SLR - October 2015 - Melissa Hurwitz

Reference: Wang Y, Zhou J, Yan F, Li G, Duan X, Pan H, He J. Comparison of Arthrodesis with Total Contact Casting for Midfoot Ulcerations Associated with Charcot Neuroarthropathy. Med Sci Monit. 2015 Jul 24; 21:2141-8.
 
Scientific Literature Review
 
Reviewed By: Melissa Hurwitz, DPM
Residency Program: The Mount Sinai Hospital, Icahn School of Medicine, New York, NY.
 
Podiatric Relevance: Diabetic foot care is a major component of podiatric practices across the country. Although total contact casting is considered to be the gold standard for management, it can impede a patient’s functionality when utilized for extended periods of time. In addition, progression of the pathology in the setting of chronic ulcerations with severe deformity and instability often warrants surgical treatment. While medial column arthrodesis can be effective at realigning the patient’s joints, preventing ulcer formation and restoring stability, it also poses risks, which need to be taken into account for planning. This article provides insight into the decision making process for these patients by comparing the outcomes of patients treated concomitantly with total contact casting and medial column arthrodesis to those with total contact casting and conservative care alone.
 
Methods: Twenty-one patients with a fixed unilateral medial column deformity, radiographic evidence of arthropathy, and a limb threatening ulceration were included in this study.
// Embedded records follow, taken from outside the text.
(** The [response_format] of every payload. *)
Definition my_schema : pyval :=
  VDict [
    ("type", VStr "json_schema");
    ("json_schema", VDict [
      ("name", VStr "my_schema");
      ("strict", VBool true);
      ("schema", VDict [
        ("type", VStr "object");
        ("properties", VDict [
          ("name", VDict [("type", VStr "string");
                          ("description", VStr "The name of the schema")]);
          ("type", VDict [("type", VStr "string");
                          ("enum", VList [VStr "object"])]);
          ("properties", VDict [
            ("type", VStr "object");
            ("properties", VDict [
              ("corrections", VDict [
                ("type", VStr "array");
                ("items", VDict [
                  ("type", VStr "object");
                  ("properties", VDict [
                    ("original_sentence", nullable_string);
                    ("explanation", nullable_string);
                    ("corrected_sentence", nullable_string)]);
                  ("required", VList [VStr "original_sentence";
                                      VStr "explanation";
                                      VStr "corrected_sentence"]);
                  ("additionalProperties", VBool false)])]);
              ("suggestion", VDict [("type", VStr "string")])]);
            ("required", VList [VStr "corrections"; VStr "suggestion"]);
            ("additionalProperties", VBool false)])]);
        ("$defs", VDict []);
        ("required", VList [VStr "name"; VStr "type"; VStr "properties"]);
        ("additionalProperties", VBool false)])])].
Lemma window_completion_witness :
  let m := init 5 0.05 0.3 0.5 in
  let baseline := [180; 260; 310; 190] in
  let cs := [(baseline, 0.02); (baseline, -0.01); (baseline, 0.01);
             (baseline, -0.02); (baseline, 0)] in
  let m1 := fst (attempt_miracle m baseline 0.85 0.4 0.9) in
  get_phase (fst (ticks m1 cs)) = CONFIRMED /\
  get_history (fst (ticks m1 cs))
    = [EvConfirmed baseline (map (fun x => x * (1 - 0.3)) baseline) 0.3].
Proof.
  cbv zeta.
  assert (H1 : (1 <= k_max (init 5 0.05 0.3 0.5))%Z) by (simpl; lia).
  assert (H2 : get_phase (init 5 0.05 0.3 0.5) = NONE) by reflexivity.
  assert (H3 : 0.4 < 0.85) by lra.
  assert (H4 : 0.7 < 0.9) by lra.
  pose proof (window_completion (init 5 0.05 0.3 0.5) [180; 260; 310; 190]
                0.85 0.4 0.9
                [([180; 260; 310; 190], 0.02); ([180; 260; 310; 190], -0.01);
                 ([180; 260; 310; 190], 0.01); ([180; 260; 310; 190], -0.02);
                 ([180; 260; 310; 190], 0)]
                H1 H2 H3 H4) as H.
  cbv zeta in H.
  destruct H as (_ & _ & _ & _ & Hc & _ & Hh).
  - reflexivity.
  - repeat constructor; simpl; lra.
  - split; [exact Hc | exact Hh].
Defined.

End Scenarios.

Section NoOp.

Import MiracleDecay.

(** C8.  In every state whose phase is not [PENDING], [tick] changes
    nothing: the manager after the call is the manager before it (phase,
    [turns_elapsed], per-cycle log and history included), and the returned
    dictionary carries the current phase with action ["none"]. *)
Theorem tick_outside_pending_is_noop :
  forall (m : MiracleDecayManager) (integrals : list R) (d_dot : R),
    get_phase m <> PENDING ->
    let m' := fst (tick m integrals d_dot) in
    let r := snd (tick m integrals d_dot) in
    m' = m /\
    get_phase m' = get_phase m /\
    turns_elapsed (state m') = turns_elapsed (state m) /\
    decay_log (state m') = decay_log (state m) /\
    get_history m' = get_history m /\
    result_phase r = value (get_phase m) /\
    action r = "none"%string /\
    new_integrals r = None.
Proof.
  intros m i d H; unfold get_phase in H.
  rewrite (tick_not_pending m i d H); cbv zeta; cbn [fst snd].
  repeat split.
Qed.

Lemma tick_outside_pending_is_noop_witness :
  let m := init 5 0.05 0.3 0.5 in
  get_phase m <> PENDING /\
  fst (tick m [180; 260; 310; 190] 0.08) = m /\
  action (snd (tick m [180; 260; 310; 190] 0.08)) = "none"%string.
Proof.
  cbv zeta.
  assert (H : get_phase (init 5 0.05 0.3 0.5) <> PENDING) by (simpl; discriminate).
  pose proof (tick_outside_pending_is_noop
                (init 5 0.05 0.3 0.5) [180; 260; 310; 190] 0.08 H) as K.
  cbv zeta in K.
  destruct K as (K1 & _ & _ & _ & _ & _ & K2 & _).
  split; [exact H | split; [exact K1 | exact K2]].
Defined.

End NoOp.

Section EarlyAbort.

Import MiracleDecay.

(** C2.  In every [PENDING] cycle (admission, then any ticks after which
    the phase is still [PENDING]), a tick with [d_dot > theta_cancel] on
    turn [m], the [m]-th tick since admission, makes the phase
    [HIJACK_DETECTED] when [m <= k_max // 2] and [CANCELLED] when
    [m > k_max // 2].  In both cases nothing is applied to the integrals:
    the returned dictionary is a ["rollback"] without [new_integrals], the
    captured baseline is as it was, and the record appended to the history
    carries [integrals_unchanged = True]. *)
Theorem recurrence_aborts_without_change :
  forall (m : MiracleDecayManager) (baseline : list R)
         (g_value g_min v_consistency : R) (pre : list (list R * R))
         (integrals : list R) (d_dot : R),
    get_phase m <> PENDING ->
    g_min < g_value -> 0.7 < v_consistency ->
    let m1 := fst (attempt_miracle m baseline g_value g_min v_consistency) in
    let mp := fst (ticks m1 pre) in
    get_phase mp = PENDING ->
    theta_cancel m < d_dot ->
    let turn := (Z.of_nat (length pre) + 1)%Z in
    let m' := fst (tick mp integrals d_dot) in
    let r := snd (tick mp integrals d_dot) in
    ((turn <= k_max m / 2)%Z -> get_phase m' = HIJACK_DETECTED) /\
    ((turn > k_max m / 2)%Z -> get_phase m' = CANCELLED) /\
    action r = "rollback"%string /\
    result_phase r = value (get_phase m') /\
    new_integrals r = None /\
    initial_integrals (state m') = baseline /\
    get_history m'
      = get_history m ++
          [EvCancelled turn d_dot (theta_cancel m)
                       (turn <=? k_max m / 2)%Z true].
Proof.
  intros m baseline g gm v pre i d Hnp Hg Hv m1 mp Hpp Hd turn m' r.
  unfold get_phase, get_history in *.
  assert (Hm1 : m1 = with_state m (mkState PENDING 0 baseline [])).
  { unfold m1; rewrite (attempt_accepted m baseline g gm v Hnp Hg Hv); reflexivity. }
  assert (Hp1 : phase (state m1) = PENDING) by (rewrite Hm1; reflexivity).
  destruct (ticks_stay_pending pre m1 Hp1 Hpp) as (T & I & H & (Ck & Cth & _ & _)).
  fold mp in T, I, H, Ck, Cth.
  assert (Tp : (turns_elapsed (state mp) + 1)%Z = turn)
    by (rewrite T, Hm1; unfold turn; simpl; lia).
  assert (Kp : k_max mp = k_max m) by (rewrite Ck, Hm1; reflexivity).
  assert (Thp : theta_cancel mp = theta_cancel m) by (rewrite Cth, Hm1; reflexivity).
  assert (Ip : initial_integrals (state mp) = baseline) by (rewrite I, Hm1; reflexivity).
  assert (Hh : history mp = history m) by (rewrite H, Hm1; reflexivity).
  assert (Hdp : theta_cancel mp < d) by (rewrite Thp; exact Hd).
  pose proof (tick_recurrence mp i d Hpp Hdp) as Ht; cbv zeta in Ht.
  rewrite Tp, Kp, Thp, Ip, Hh in Ht.
  unfold m', r; rewrite Ht; cbn [fst snd]; simpl.
  destruct (Z.leb_spec turn (k_max m / 2)) as [Hle | Hgt].
  - repeat split; try reflexivity; intros; lia.
  - repeat split; try reflexivity; intros; lia.
Qed.

Lemma recurrence_aborts_without_change_witness :
  let m := init 5 0.05 0.3 0.5 in
  let baseline := [180; 260; 310; 190] in
  let m1 := fst (attempt_miracle m baseline 0.85 0.4 0.9) in
  let mp := fst (ticks m1 [(baseline, 0.02); (baseline, 0.01)]) in
  get_phase mp = PENDING /\
  get_phase (fst (tick mp baseline 0.08)) = CANCELLED /\
  new_integrals (snd (tick mp baseline 0.08)) = None.
Proof.
  cbv zeta.
  assert (H1 : get_phase (init 5 0.05 0.3 0.5) <> PENDING) by (simpl; discriminate).
  assert (H2 : 0.4 < 0.85) by lra.
  assert (H3 : 0.7 < 0.9) by lra.
  assert (H4 : get_phase
                 (fst (ticks (fst (attempt_miracle (init 5 0.05 0.3 0.5)
                                     [180; 260; 310; 190] 0.85 0.4 0.9))
                             [([180; 260; 310; 190], 0.02);
                              ([180; 260; 310; 190], 0.01)])) = PENDING).
  { rewrite (attempt_accepted _ _ _ _ _ H1 H2 H3); cbn [fst].
    apply ticks_quiet.
    - reflexivity.
    - repeat constructor; simpl; lra.
    - simpl; lia. }
  assert (H5 : theta_cancel (init 5 0.05 0.3 0.5) < 0.08) by (simpl; lra).
  pose proof (recurrence_aborts_without_change
                (init 5 0.05 0.3 0.5) [180; 260; 310; 190] 0.85 0.4 0.9
                [([180; 260; 310; 190], 0.02); ([180; 260; 310; 190], 0.01)]
                [180; 260; 310; 190] 0.08 H1 H2 H3 H4 H5) as K.
  cbv zeta in K.
  destruct K as (_ & Kc & _ & _ & Kn & _ & _).
  split; [exact H4 | split; [apply Kc; vm_compute; reflexivity | exact Kn]].
Defined.

End EarlyAbort.

Section NewCycles.

Import MiracleDecay.

(** C3, as the spec states it, fails for the terminal phases: a manager
    that reached [CONFIRMED], [CANCELLED] or [HIJACK_DETECTED] by ticks
    admits a new attempt at once, without [reset]. *)
Lemma attempt_after_terminal_starts_cycle :
  let b := [180; 260; 310; 190] in
  let confirmed :=
    fst (tick (fst (attempt_miracle (init 1 0.05 0.3 0.5) b 0.85 0.4 0.9)) b 0) in
  let cancelled :=
    fst (tick (fst (attempt_miracle (init 1 0.05 0.3 0.5) b 0.85 0.4 0.9)) b 0.08) in
  let hijack :=
    fst (tick (fst (attempt_miracle (init 5 0.05 0.3 0.5) b 0.85 0.4 0.9)) b 0.08) in
  (get_phase confirmed = CONFIRMED /\
   result (snd (attempt_miracle confirmed b 0.85 0.4 0.9)) = "pending"%string /\
   get_phase (fst (attempt_miracle confirmed b 0.85 0.4 0.9)) = PENDING) /\
  (get_phase cancelled = CANCELLED /\
   result (snd (attempt_miracle cancelled b 0.85 0.4 0.9)) = "pending"%string /\
   get_phase (fst (attempt_miracle cancelled b 0.85 0.4 0.9)) = PENDING) /\
  (get_phase hijack = HIJACK_DETECTED /\
   result (snd (attempt_miracle hijack b 0.85 0.4 0.9)) = "pending"%string /\
   get_phase (fst (attempt_miracle hijack b 0.85 0.4 0.9)) = PENDING).
Proof.
  cbv zeta.
  assert (Hg : 0.4 < 0.85) by lra.
  assert (Hv : 0.7 < 0.9) by lra.
  assert (Hi : forall k, phase (state (init k 0.05 0.3 0.5)) <> PENDING)
    by (intros k; simpl; discriminate).
  rewrite !(attempt_accepted (init 1 0.05 0.3 0.5) _ _ _ _ (Hi 1%Z) Hg Hv).
  rewrite !(attempt_accepted (init 5 0.05 0.3 0.5) _ _ _ _ (Hi 5%Z) Hg Hv).
  cbn [fst].
  split; [|split].
  - rewrite (tick_confirmation _ [180; 260; 310; 190] 0);
      [| reflexivity | simpl; lra | simpl; lia].
    cbv zeta; cbn [fst].
    rewrite attempt_accepted; [| simpl; discriminate | exact Hg | exact Hv].
    repeat split.
  - rewrite (tick_recurrence _ [180; 260; 310; 190] 0.08);
      [| reflexivity | simpl; lra].
    cbv zeta; cbn [fst].
    rewrite attempt_accepted; [| simpl; discriminate | exact Hg | exact Hv].
    repeat split.
  - rewrite (tick_recurrence _ [180; 260; 310; 190] 0.08);
      [| reflexivity | simpl; lra].
    cbv zeta; cbn [fst].
    rewrite attempt_accepted; [| simpl; discriminate | exact Hg | exact Hv].
    repeat split.
Qed.

(** C3, amended.  [attempt_miracle] refuses a new attempt only while
    [PENDING]: it then returns ["already_pending"] and changes nothing.
    From every other phase, the idle [NONE] and also [CONFIRMED],
    [CANCELLED] and [HIJACK_DETECTED] with no [reset] in between, it tests
    the admission condition: when [g_value > g_min] and
    [v_consistency > 0.7] a new [PENDING] cycle starts (zero turns, the
    given baseline, an empty per-cycle log), otherwise the call returns
    ["rejected"] and changes nothing. *)
Theorem attempt_miracle_by_phase :
  forall (m : MiracleDecayManager) (integrals : list R)
         (g_value g_min v_consistency : R),
    (get_phase m = PENDING ->
     attempt_miracle m integrals g_value g_min v_consistency
     = (m, AlreadyPending (k_max m - turns_elapsed (state m)))) /\
    (get_phase m <> PENDING -> g_min < g_value -> 0.7 < v_consistency ->
     attempt_miracle m integrals g_value g_min v_consistency
     = (with_state m (mkState PENDING 0 integrals []),
        Pending g_value g_min (k_max m))) /\
    (get_phase m <> PENDING -> g_value <= g_min \/ v_consistency <= 0.7 ->
     attempt_miracle m integrals g_value g_min v_consistency
     = (m, Rejected g_value g_min v_consistency)).
Proof.
  intros m i g gm v; unfold get_phase; split; [|split].
  - apply attempt_pending.
  - apply attempt_accepted.
  - apply attempt_rejected.
Qed.

Lemma attempt_miracle_by_phase_witness :
  let m := init 5 0.05 0.3 0.5 in
  let b := [180; 260; 310; 190] in
  let m1 := with_state m (mkState PENDING 0 b []) in
  attempt_miracle m b 0.85 0.4 0.9 = (m1, Pending 0.85 0.4 5) /\
  attempt_miracle m1 b 0.99 0.4 1 = (m1, AlreadyPending (5 - 0)) /\
  attempt_miracle m b 0.3 0.4 0.9 = (m, Rejected 0.3 0.4 0.9).
Proof.
  cbv zeta; split; [|split].
  - apply (attempt_miracle_by_phase (init 5 0.05 0.3 0.5)
             [180; 260; 310; 190] 0.85 0.4 0.9);
      [simpl; discriminate | lra | lra].
  - apply (attempt_miracle_by_phase
             (with_state (init 5 0.05 0.3 0.5)
                         (mkState PENDING 0 [180; 260; 310; 190] []))
             [180; 260; 310; 190] 0.99 0.4 1).
    reflexivity.
  - apply (attempt_miracle_by_phase (init 5 0.05 0.3 0.5)
             [180; 260; 310; 190] 0.3 0.4 0.9);
      [simpl; discriminate | left; lra].
Defined.

End NewCycles.

Section AuditTrail.

Import MiracleDecay.

(** What one [tick] does to the two logs. *)
Lemma tick_logs (m : MiracleDecayManager) (i : list R) (d : R) :
  let m' := fst (tick m i d) in
  let r := snd (tick m i d) in
  (action r = "none"%string /\ m' = m) \/
  (action r = "monitoring"%string /\ phase (state m') = PENDING /\
   history m' = history m /\
   exists e, event e = "tick"%string /\
             decay_log (state m') = decay_log (state m) ++ [e]) \/
  (phase (state m) = PENDING /\ terminal (phase (state m')) = true /\
   exists e, (event e = "cancelled"%string \/ event e = "confirmed"%string) /\
             history m' = history m ++ [e]).
Proof.
  unfold tick; cbv zeta.
  destruct (phase_eqb (phase (state m)) PENDING) eqn:E; simpl.
  - apply phase_eqb_eq in E.
    destruct (Rgtb d (theta_cancel m)).
    + right; right; split; [exact E|].
      destruct (_ <=? _)%Z; simpl; (split; [reflexivity|]); pick_record.
    + destruct (_ <=? _)%Z; simpl.
      * right; right; split; [exact E|]; split; [reflexivity|]; pick_record.
      * right; left; repeat split; pick_record.
  - left; split; reflexivity.
Qed.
The only exclusion criteria in this group of patients were radiographic evidence of osteomyelitis. The subjects were randomly assigned to either receiving medial column arthrodesis with total contact casting or total contact casting alone for treatment. Both groups received ulcer debridement before treatment; with the surgical subjects receiving primary closure of the ulcer and the conservatively treated subjects receiving serial dressing changes every two days. Nerve conduction velocity as well as quantitative sensory tests was conducted two weeks before surgery, six months after and 12 months after surgery. Wound healing according to treatment was also measured throughout the study.
   
Results: Although there was no statistical difference between the healing times of the two treatment approaches, the rate of ulcer recurrence was higher for the group treated with total contact casting alone at a rate of 33.3 percent for 12 months. The use of arthrodesis with total contact casting resulted in no recurrences at 12 months. Also, tibial and peroneal nerve function, temperature, and vibratory perception were noted to be improved in the surgical group, with no change seen in the group treated with total contact casting alone.
 
Conclusions: These findings suggest that the combination of an extended medial column arthrodesis with total contact casting could possibly reduce the recurrence of Charcot neuro-arthropathy associated ulcerations by improving tibial and peroneal nerve function. Although the study does not refute the use of total contact casting alone, it suggests a better prognosis may be achieved when including a medial column arthrodesis. Limitations to this study include the small number of patients studied, which were from a single center and operated on by a single orthopedic surgeon. It is suggested that larger multicenter clinical trials be performed to ascertain a higher level of evidence to confirm the conclusions drawn from this study.